Hugo as mentor and friend.

During my time (early ‘70s) at the UM, Hugo lived alone, having divorced his first wife some years earlier. In that span of several years before he met and married Ripley Schemm in 1974, Dick sought out social connections, first by spending much time at local bars, where he became a regular, and later, when he stopped drinking, looked for companionship from his graduate students and teaching colleagues, male and female, to go out to dinner or to a movie, or on the weekend go fishing at one of the many lakes and reservoirs near Missoula, or go on a drive to one small Montana town or other. One such drive inspired what may be Hugo’s best-known and most powerful poems, “Degrees of Gray in Phillipsburg.”

One afternoon Dick asked if I’d like to accompany him on a drive up to the Flathead Reservation north of Missoula. Of course I said yes. The aim of this drive, Hugo told me, was to deliver a copy of his just-released book, The Lady in Kicking Horse Resevoir, to Victor Charlo, a Salish elder and poet. One of the poems in the book was dedicated to Charlo. In fact, Dick dedicated at least half of the poems in that book to specific individuals—friends—and titled two sections of the book tellingly: “Montana With Friends,” and “Touring With Friends.”

Another time Hugo took me fishing to that very reservoir, Kicking Horse, a subject I wrote about in detail in a reminiscence I published in Fine Madness (Vol. 2, #1) shortly after Dick’s death in 1982, titled “‘Someday I plan to Visit Everyone I Love’: Remembering Dick.”

Here, then, was another way that Hugo was, for many, unlike any teacher they’d ever had. He removed the artificial wall between his role as professor and personal friend. You’d attend his class, and that Saturday he’d invite you to go with him to the local park and watch a fast-pitch softball game. Even after he remarried, Dick and Ripley maintained friendships with his students and writer friends, inviting them to barbeques at their house on Wylie Street in Missoula.

***

University writing programs, like the MFA program at the University of Montana, sometimes come under attack for producing a kind of standardized, homogenized poetry, characterized—according to the critics—by an arch cleverness, blandness and a lack of emotional punch.
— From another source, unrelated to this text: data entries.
(** [one_line] for a label given in full, followed by a blank and [tail]. *)
Ltac labelled_line label tail Hnl :=
  match goal with
  | |- parse_config_display ?line _ = _ =>
      change line with (label ++ ":" ++ String " " tail)%string
  end;
  let Hc := fresh "Hc" in
  let Hn := fresh "Hn" in
  assert (Hc : occurs ":" label = false) by reflexivity;
  assert (Hn : occurs nlc (label ++ ":" ++ String " " tail) = false)
    by (rewrite occurs_app; cbn [occurs append]; rewrite Hnl; reflexivity);
  one_line Hc Hn.

(** X2.  An integer on a display line.  Whatever the integer, as long as its
    numeral has no more digits than [int] reads (4300), the line
    "label: integer" of a configuration block puts that integer in the field
    of the label and leaves the rest as it was; after "Wheel Diameter" the
    integer may be followed by a blank and the unit. *)
Theorem display_integer_is_stored (n : Z) (cfg : Configuration) :
  (Z.abs n < 10 ^ Z.of_nat max_str_digits)%Z ->
  parse_config_display ("Motor Pulley Teeth: " ++ str_of_int n) cfg
  = (Return tt, set_motor_pulley_teeth n cfg) /\
  parse_config_display ("Wheel Pulley Teeth: " ++ str_of_int n) cfg
  = (Return tt, set_wheel_pulley_teeth n cfg) /\
  parse_config_display ("Motor Poles: " ++ str_of_int n) cfg
  = (Return tt, set_motor_poles_count n cfg) /\
  parse_config_display ("Wheel Diameter: " ++ str_of_int n) cfg
  = (Return tt, set_wheel_diameter_mm n cfg) /\
  parse_config_display ("Wheel Diameter: " ++ str_of_int n ++ " mm") cfg
  = (Return tt, set_wheel_diameter_mm n cfg).
Proof.
  intros Hlen.
  pose proof (str_of_int_chars n) as Ht.
  pose proof (int_str_of_int n Hlen) as Hint.
  destruct (str_of_int_head n) as (c0 & s0 & Hhead & Hc0).
  generalize dependent (str_of_int n). intros t Ht Hint Hhead.
  assert (Hnl : occurs nlc t = false)
    by (apply (occurs_outside numeral_char); [reflexivity | exact Ht]).
  assert (Hstrip : strip (String " " t) = t)
    by (apply (strip_no_space t), numeral_no_space, Ht).
  split; [|split; [|split; [|split]]].
  - labelled_line "Motor Pulley Teeth" t Hnl.
    rewrite Hstrip, Hint. reflexivity.
  - labelled_line "Wheel Pulley Teeth" t Hnl.
    rewrite Hstrip, Hint. reflexivity.
  - labelled_line "Motor Poles" t Hnl.
    rewrite Hstrip, Hint. reflexivity.
  - labelled_line "Wheel Diameter" t Hnl.
    rewrite Hstrip.
    rewrite (contains_outside numeral_char " " "" t eq_refl Ht).
    unfold bind, eval. cbn beta iota. rewrite Hint. reflexivity.
  - assert (Hnl' : occurs nlc (t ++ " mm") = false)
      by (rewrite occurs_app, Hnl; reflexivity).
    assert (Hstrip' : strip (String " " (t ++ " mm")) = (t ++ " mm")%string).
    { unfold strip.
      change (lstrip (String " " (t ++ " mm"))) with (lstrip (t ++ " mm")).
      rewrite Hhead. cbn [append lstrip]. rewrite Hc0.
      change (String c0 (s0 ++ " mm")) with (String c0 s0 ++ " mm")%string.
      apply rstrip_app. discriminate. }
    labelled_line "Wheel Diameter" (t ++ " mm")%string Hnl'.
    rewrite Hstrip'.
    assert (Hsp : contains " " (t ++ " mm") = true).
    { rewrite contains_char, occurs_app. apply orb_true_iff. right. reflexivity. }
    rewrite Hsp.
    rewrite (split_ws_first t "mm") by
      (try apply numeral_no_space; try exact Ht; rewrite Hhead; discriminate).
    unfold bind, eval, index. cbn [nth_error]. cbn beta iota.
    rewrite Hint. reflexivity.
Qed.
(** X10.  [apply_default_voice] records the default voice as the current
    one without looking at the engine's answer: after it answered True,
    [apply_voice] with the name of the default voice answers True, changes
    nothing and does not call the engine, also when the engine had refused
    the voice. *)
Theorem apply_default_then_voice (accepts accepts' : list string -> string -> bool)
        (st st' : VoiceState) :
  apply_default_voice accepts st = (true, st') ->
  apply_voice accepts' (default_voice st) st' = (true, st').
Proof.
  unfold apply_default_voice, apply_voice.
  destruct (PyStr.truthy (default_voice st) && voice_manager st) eqn:Hready;
    [|discriminate].
  apply andb_true_iff in Hready as [_ Hm].
  destruct (List.find _ (voices st)) as [v|] eqn:Hex; [|discriminate].
  assert (Hne : match voices st with [] => false | _ => true end = true)
    by (destruct (voices st); [discriminate | reflexivity]).
  destruct (bool_decide _) eqn:Hcur.
  - intros [= <-]. rewrite Hne, Hm, Hex. cbn [andb].
    destruct (PyStr.startswith _ _); [reflexivity|].
    unfold select_voice. now rewrite Hcur.
  - unfold engine_set_voice. intros [= <-]. cbn. rewrite Hne, Hm, Hex. cbn [andb].
    destruct (PyStr.startswith _ _); [reflexivity|].
    unfold select_voice. cbn. now rewrite bool_decide_eq_true_2.
Qed.

(** A run of X10 with an engine that refuses every voice. *)
Lemma apply_default_then_voice_witness :
  let st := mkVoiceState [mkVoice "Microsoft David" "0"] true "Microsoft David" None [] in
  let st' := mkVoiceState (voices st) true "Microsoft David" (Some "0") ["0"] in
  apply_voice (fun _ _ => false) "Microsoft David" st' = (true, st').
Proof.
  intros st st'.
  apply (apply_default_then_voice (fun _ _ => false) (fun _ _ => false) st st').
  reflexivity.
Defined.

(** ** What one chat message can change *)

Section ChatStep.
Variable msg : ChatMsg.
Variable s0 : App.

Lemma chat_step_refl : chat_step msg s0 s0.
Proof. unfold chat_step. repeat split; auto. Qed.

(** A step that touches neither list. *)
Lemma chat_step_fields (s s' : App) :
  chat_step msg s0 s ->
  config s' = config s ->
  (forall q, q ∈ message_queue s' -> q ∈ message_queue s \/ chat_entry msg q) ->
  (last_speaker s' = last_speaker s \/ last_speaker s' = Some (m_username msg)) ->
  (currently_speaking_user s' = currently_speaking_user s
   \/ currently_speaking_user s' = None) ->
  (forall u, u <> m_username msg ->
     user_voice_preferences s' !! u = user_voice_preferences s !! u) ->
  admin_listbox s' = admin_listbox s ->
  blocked_listbox s' = blocked_listbox s ->
  chat_step msg s0 s'.
Proof.
  intros (Hc & Hq & Hl & Hcur & Hp & Hna & Hnd) Hc' Hq' Hl' Hcur' Hp' Ha' Hb'.
  unfold chat_step. rewrite Hc', Ha', Hb'. repeat split; try assumption.
  - intros q Hin. destruct (Hq' q Hin) as [H | H]; [auto | now right].
  - destruct Hl' as [-> | ->]; [assumption | now right].
  - destruct Hcur' as [-> | ->]; [assumption | now right].
  - intros u Hu. rewrite Hp' by assumption. auto.
  - now apply Hna.
  - now apply Hna.
Qed.

Lemma log_event_step (e : event) (s : App) :
  chat_step msg s0 s -> chat_step msg s0 (log_event e s).
Proof. intros H. apply (chat_step_fields s); auto. Qed.

Lemma set_last_speaker_step (s : App) :
  chat_step msg s0 s -> chat_step msg s0 (set_last_speaker (Some (m_username msg)) s).
Proof. intros H. apply (chat_step_fields s); auto. Qed.

Lemma set_prefs_step (v : string) (s : App) :
  chat_step msg s0 s ->
  chat_step msg s0 (set_prefs (<[m_username msg := v]> (user_voice_preferences s)) s).
Proof.
  intros H. apply (chat_step_fields s); auto.
  intros u Hu. cbn. now rewrite lookup_insert_ne.
Qed.

Lemma set_queue_step (l : list QueuedMsg) (s : App) :
  (forall q, q ∈ l -> q ∈ message_queue s \/ chat_entry msg q) ->
  chat_step msg s0 s -> chat_step msg s0 (set_queue l s).
Proof. intros Hl H. apply (chat_step_fields s); auto. Qed.

Lemma queue_put_step (q : QueuedMsg) (s : App) :
  chat_entry msg q -> chat_step msg s0 s -> chat_step msg s0 (queue_put q s).
Proof.
  intros Hq H. unfold queue_put. apply set_queue_step; [|assumption].
  intros q' [Hin | ->%list_elem_of_singleton]%elem_of_app; auto.
Qed.

Lemma speak_step (text : string) (v u : option string) (s : App) :
  text <> "" -> chat_user msg u ->
  chat_step msg s0 s -> chat_step msg s0 (speak text v u s).
Proof.
  intros Ht Hu H. unfold speak. destruct (audio_manager _); [|assumption].
  apply queue_put_step; [|assumption]. split; [assumption|].
  destruct Hu as [-> | ->]; auto.
Qed.

Lemma speak_if_text_step (text : string) (v u : option string) (s : App) :
  chat_user msg u ->
  chat_step msg s0 s -> chat_step msg s0 (speak_if_text text v u s).
Proof.
  intros Hu H. unfold speak_if_text. destruct (PyStr.truthy text) eqn:Ht; [|assumption].
  apply speak_step; auto using truthy_true_nonempty.
Qed.

Lemma speak_with_voice_if_text_step (text v : string) (u : option string) (s : App) :
  chat_user msg u ->
  chat_step msg s0 s -> chat_step msg s0 (speak_with_voice_if_text text v u s).
Proof.
  intros Hu H. unfold speak_with_voice_if_text, speak_with_voice.
  destruct (PyStr.truthy text) eqn:Ht; [|assumption].
  destruct (negb _); [assumption|].
  apply speak_step; auto using truthy_true_nonempty.
Qed.
End ChatStep.

Create HintDb chat.

Section ChatBlocks.
Variable msg : ChatMsg.

Local Hint Resolve chat_step_refl log_event_step set_last_speaker_step set_prefs_step
  speak_step speak_if_text_step speak_with_voice_if_text_step : chat.

Lemma chat_user_sender : chat_user msg (Some (m_username msg)).
Proof. now left. Qed.

Lemma chat_user_none : chat_user msg None.
Proof. now right. Qed.

Local Hint Resolve chat_user_sender chat_user_none : chat.

Lemma process_voice_command_step (message : string) (s0 s : App) :
  message <> "" ->
  chat_step msg s0 s ->
  chat_step msg s0 (process_voice_command message (Some (m_username msg)) s).
Proof.
  intros Hne H. unfold process_voice_command.
  change (default "" (Some (m_username msg))) with (m_username msg).
  repeat match goal with
         | |- context [match ?x with _ => _ end] => destruct x
         end;
    auto 8 with chat.
Qed.
(** C7. For fixed positive [C, E, Sy, A, I] the regime decision is monotone
    in the length: if [is_Euler_column] is true at [L1] and [L1 < L2], it is
    true at [L2]. *)
Theorem is_Euler_column_monotone
  kC kE kSy kL1 kL2 kA kI C E Sy A I L1 L2 s1 s2 :
  0 < C -> 0 < E -> 0 < Sy -> 0 < A -> 0 < I ->
  L1 < L2 ->
  is_Euler_column (number kC C) (number kE E) (number kSy Sy) (number kL1 L1)
    (number kA A) (number kI I) s1
  = (Ret (Some true), s1) ->
  is_Euler_column (number kC C) (number kE E) (number kSy Sy) (number kL2 L2)
    (number kA A) (number kI I) s2
  = (Ret (Some true), s2).
Proof.
  intros HC HE HSy HA HI HL H1.
  rewrite is_Euler_column_positive in H1 by assumption.
  rewrite is_Euler_column_positive by assumption.
  destruct (Rgt_dec (L1 / _) _) as [Hgt | ]; [ | discriminate H1 ].
  destruct (Rgt_dec (L2 / _) _) as [ | Hn ]; [reflexivity | exfalso; apply Hn].
  pose proof (sqrt_ratio_pos I A HI HA) as Hk.
  apply Rlt_gt. apply Rgt_lt in Hgt.
  apply Rlt_trans with (1 := Hgt).
  unfold Rdiv. apply Rmult_lt_compat_r; [ | assumption ].
  now apply Rinv_0_lt_compat.
Qed.

Lemma is_Euler_column_monotone_witness :
  is_Euler_column (number Py 1) (number Py 1) (number Py 1) (number Py 7)
    (number Py 1) (number Py 1) []
  = (Ret (Some true), []).
Proof.
  apply (is_Euler_column_monotone Py Py Py Py Py Py Py 1 1 1 1 1 6 7 [] []);
    try lra.
  apply is_Euler_column_unit_section_long.
Defined.

(** ** JohnsonUnitCriticalLoad and JohnsonCriticalLoad *)

Lemma Jhonson_unit_positive kE kI kL kC kA kSy E I L C A Sy s :
  0 < E -> 0 < I -> 0 < C -> 0 < A ->
  Jhonson_unit_buckling_critical_load (number kE E) (number kI I)
    (number kL L) (number kC C) (number kA A) (number kSy Sy) s
  = (Ret (number Np
            (Sy - (Sy * L / (2 * PI * sqrt (I / A))) ^ 2 * (1 / (C * E)))), s).
Proof.
  intros HE HI HC HA.
  assert (HA0 : A <> 0) by lra.
  assert (Hq : 0 <= I / A) by (apply Rlt_le, Rdiv_lt_0_compat; assumption).
  pose proof (sqrt_ratio_pos I A HI HA) as Hk.
  pose proof PI_RGT_0 as Hpi.
  assert (Hd : 2 * PI * sqrt (I / A) <> 0) by nra.
  assert (Hce : C * E <> 0) by nra.
  unfold Jhonson_unit_buckling_critical_load, try_except, bind.
  rewrite radius_gyration_number by assumption. cbv beta iota.
  unfold np_pi, pyfloat.
  eval_ops.
  replace (kjoin kSy _) with Np by (destruct kSy, kL, kC, kE; reflexivity).
  do 3 f_equal. ring.
Qed.


(** ** Zero denominators *)

Lemma py_div_Np_r (x : num) (y : xreal) s :
  py_div (Some x) (Some (Num Np y)) s
  = (Ret (Some (Num Np (xdiv (nval x) y))), s).
Proof. unfold py_div. cbn [nkind nval]. now destruct (nkind x). Qed.


Lemma radius_gyration_zero_area (I : R) s :
  radius_gyration (pyfloat I) (pyfloat 0) s
  = (Ret None, s ++ [Text "Invalid area"]).
Proof.
  unfold radius_gyration, radius_gyration_body, try_except, bind, pyfloat.
  now rewrite py_div_number_zero.
Qed.

Lemma radius_gyration_nonzero_area (I A : R) s :
  A <> 0 ->
  radius_gyration (pyfloat I) (pyfloat A) s
  = (Ret (Some (Num Np (xsqrt (Fin (I / A))))), s).
Proof.
  intros HA.
  unfold radius_gyration, radius_gyration_body, try_except, bind, pyfloat.
  now rewrite py_div_number.
Qed.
I don’t buy that sweeping claim, but I’ll save that debate for another day. For those who like to talk about all that “bad” contemporary MFA poetry, go find a book called A Heap O’ Livin,’ by Edgar Guest, a wildly popular American poet of the 1920s, decades before the invention of the MFA degree, and see if you can read Guest without gagging. My experience as a student in the UM MFA program, where I got to know and learn from Richard Hugo and Madeline DeFrees, and from other writing teachers as well, including the novelist and short story writer Bill Kittredge, was a two-year treasure I wouldn’t trade for the world.